BEGIN

Lemma switch_to_spec k c i csp n : sched_wf k -> 0 <= i < 16 -> task_at k i = Some n ->
  exists k' ev, switch_to k c i csp = (sp n, k', ev) /\
    CURRENT k' = <[Z.to_nat c := i]> (CURRENT k) /\ task_at k' i = Some (resumed n) /\
    (forall j, 0 <= j < 16 -> j <> i -> task_at k' j = task_at k j).
Proof.
  intros Hwf Hi Hn. unfold switch_to.
  assert (E : task_at (with_current (<[Z.to_nat c := i]> (CURRENT k)) k) i = Some n) by done.
  rewrite E. fold (resumed n). set (k2 := put_task i _ _).
  pose proof (switch_ttbr0_frame k2 c (resumed n)) as [F1 F2].
  destruct (switch_ttbr0 k2 c (resumed n)) as [k3 ev]. cbn [fst] in *.
  exists k3, ev. split; [done|]. split; [by rewrite F2|].
  assert (T : forall j, task_at k3 j = task_at k2 j) by (intros; unfold task_at; by rewrite F1).
  rewrite !T. assert (Hl : length (TASKS (with_current (<[Z.to_nat c := i]> (CURRENT k)) k)) = 16%nat)
    by apply Hwf. split.
  - unfold k2. rewrite task_at_put, Hl, decide_True by lia. done.
  - intros j Hj Hne. rewrite T. unfold k2. rewrite put_task_other by lia. done.
Qed.

Lemma charge_current_spec k s csp t : sched_wf k -> 0 <= s < 16 ->
  exists t' q, charge_current s csp (Some t) k = (put_task s (Some t') k, q, keeps t) /\
    (keeps t = true -> t' = saved csp t) /\
    (keeps t = false -> (if q then reset_quantum t' else t') = saved csp t) /\
    stay_current t' = saved_stay csp t.
Proof.
  intros Hwf Hs. unfold charge_current. rewrite charge_tick_cases. cbv zeta.
  unfold keeps, saved. destruct (1 <? ticks_remaining t) eqn:E1.
  - eexists _, false. split; [reflexivity|].
    change (ticks_remaining (set_ticks_used (ticks_used t +u 1) (set_sp csp t))) with (ticks_remaining t).
    rewrite E1. done.
  - change (ticks_remaining (set_ticks_used (ticks_used t +u 1) (set_sp csp t))) with (ticks_remaining t).
    rewrite E1. change (state_is Running (set_ticks_used (ticks_used t +u 1) (set_sp csp t)))
      with (state_is Running t).
    destruct (state_is Running t); eexists _, true; (split; [reflexivity|]); done.
Qed.

Lemma update_slot_except s f k k3 t' : 0 <= s < 16 -> sched_wf k3 -> same_except s k k3 -> task_at k3 s = Some t' ->
  CURRENT k3 = CURRENT k ->
  same_except s k (update_slot s f k3) /\ task_at (update_slot s f k3) s = Some (f t') /\
  CURRENT (update_slot s f k3) = CURRENT k.
Proof.
  intros Hs Hwf H3 H3s HC. unfold update_slot. rewrite H3s. split; [|split; [by apply put_task_here|done]].
  intros i Hi Hne. rewrite put_task_other by lia. by apply H3.
Qed.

END

▸ Aim of the task
Where a line in the material above holds "false", copy that line.

▸ Problem solution
    (keeps t = false -> (if q then reset_quantum t' else t') = saved csp t) /\
  - eexists _, false. split; [reflexivity|].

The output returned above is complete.